Merci infiniment pour cet entretien.
________________________________________________________
Alfred-Maurice de Zayas (Etats-Unis, depuis 2017 citoyen suisse) a étudié l’histoire et le droit à Harvard, où il a obtenu son diplôme de docteur en droit. Il a exercé dans le domaine du droit des sociétés au sein d’un cabinet d’avocats newyorkais et il est membre retraité des barreaux de New York et de Floride. Il a obtenu un doctorat en histoire à l’Université de Göttingen en Allemagne.
- de Zayas a été professeur associé de droit dans de nombreuses universités, parmi lesquelles l’Université de Colombie britannique au Canada, l’Institut des hautes études internationales et du développement de l’Université de Genève, et l’Université de Trier (Allemagne). Il enseigne actuellement le droit international au sein de la Geneva School of Diplomacy.
En 2009, M. de Zayas était membre de la commission de travail de l’ONU ayant rédigé un rapport sur le droit de l’homme à la paix, qui a par la suite été discuté et élaboré plus en avant par le Comité consultatif du Conseil des droits de l’homme.

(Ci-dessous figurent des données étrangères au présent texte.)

(** * Brisker server: the WebSocket session manager (src/ws.ts)

    A shallow embedding of [WSManager]: the identity pool, the connection
    registry, the presence debouncer, the message router and the directory
    search, as a state machine driven by the events of the Node event loop
    (connection, message, close, timer expiry).

    Conventions of the embedding.
    - A [WebSocket] and the [ClientInfo] allocated with it in [onConnection]
      are one heap cell of [conns]; the cell's index is the identity of both
      objects, so [clients] and [wsToClient] hold indices and every alias of
      a [ClientInfo] sees its mutations.
    - [clients] is a JavaScript [Map] that is iterated, so it is an
      association list in insertion order; the maps and sets that are never
      iterated are [gmap]s and [gset]s.
    - Strings are byte strings; [toLowerCase] and [trim] act on the ASCII
      range.  Numbers carried by messages are integers.
    - [Date.now()] and [Math.random()] are inputs of the events.
    - The write of the identifier file is asynchronous; [Persist] models it
      with the promises, the job queue and the file operations it awaits. *)

From Stdlib Require Import ZArith NArith Ascii String DecimalString Lia.
From stdpp Require Import base option list strings gmap.

Open Scope string_scope.
Open Scope list_scope.
Open Scope stdpp_scope.

(** ** JavaScript strings *)

Module JS.

Definition toString (n : N) : string := NilZero.string_of_uint (N.to_uint n).

Definition isDigit (a : ascii) : bool :=
  let n := Ascii.N_of_ascii a in ((48 <=? n) && (n <=? 57))%N.

(** [/^\d{4}$/.test(s)] *)
Definition is4digit (s : string) : bool :=
  match s with
  | String a (String b (String c (String d EmptyString))) =>
      isDigit a && isDigit b && isDigit c && isDigit d
  | _ => false
  end.

(** [s.startsWith(p)] *)
Definition startsWith (s p : string) : bool := String.prefix p s.

(** [s.includes(t)] *)
Fixpoint includes (s t : string) : bool :=
  String.prefix t s ||
  match s with
  | EmptyString => false
  | String _ s' => includes s' t
  end.

Definition lowerAscii (a : ascii) : ascii :=
  let n := Ascii.N_of_ascii a in
  if ((65 <=? n) && (n <=? 90))%N then Ascii.ascii_of_N (n + 32) else a.

Fixpoint toLowerCase (s : string) : string :=
  match s with
  | EmptyString => EmptyString
  | String a s' => String (lowerAscii a) (toLowerCase s')
  end.

Definition isSpace (a : ascii) : bool :=
  let n := Ascii.N_of_ascii a in ((n =? 32) || ((9 <=? n) && (n <=? 13)))%N.

Fixpoint trimStart (s : string) : string :=
  match s with
  | String a s' => if isSpace a then trimStart s' else s
  | EmptyString => EmptyString
  end.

Il est aussi signataire de la Déclaration de Bilbao et de la Déclaration de Saint Jacques de Compostelle sur le droit de l’homme à la paix. Il a travaillé en tant que consultant pour le Bureau du Haut-Commissariat des Nations Unies aux droits de l’homme sur le sujet des mercenaires.
- de Zayas est un expert des droits civils et politiques et a publié neuf ouvrages sur de nombreuses questions juridiques et historiques, dont le «United Nations Human Rights Committee Case Law» (avec Jakob Th. Möller, N. P. Engel 2009), et a été co-auteur et coéditeur de nombreux autres ouvrages, tels que «International Human Rights Monitoring Mechanisms» (avec Gudmundur Alfredsson et Bertrand Ramcharan). Ses articles publiés dans le Max Planck Encyclopedia of Public International Law, Oxford Encyclopedia of Human Rights et Macmillan Encyclopedia of Genocide comprennent la prohibition de l’agression, la juridiction universelle, le droit de cité, le transfert important de populations, les droits des minorités, le droit des refugiés, le retour, les aspects juridiques relatifs à la guerre civile espagnole, la détention pour une durée indéterminée, Guantanamo et le droit à la paix.
En mai 2012, Alfred de Zayas a été nommé par le Conseil des droits de l’homme de l’ONU premier «Expert indépendant pour la promotion d’un ordre international démocratique et équitable». Après six ans d’activités, son mandat s’est terminé en mai de cette année.
Il parle couramment six langues et a publié un livre contenant des traductions de Rilke assorti de commentaires («Larenopfer», Red Hen Press 2008) et il finalise actuellement la traduction de l’ouvrage d’Hermann Hesse «Das Lied des Lebens».
Il a été secrétaire général, de 2002 à 2006, puis président, de 2006 à 2010 de PEN International, Centre Suisse romand. Il est membre du conseil d’administration de différentes organisations, telles que l’International Society of Human Rights (Frankfurt a.M.), le Zentrum gegen Vertreibungen (Berlin), la International Human Rights Association of American Minorities (Canada), ainsi que du Conseil scientifique de l’Académie International de droit constitutionnel (Tunis). Il a obtenu de nombreux prix, dont récemment l’«Educators Award 2011» de la part de l’association Canadians for Genocide Education.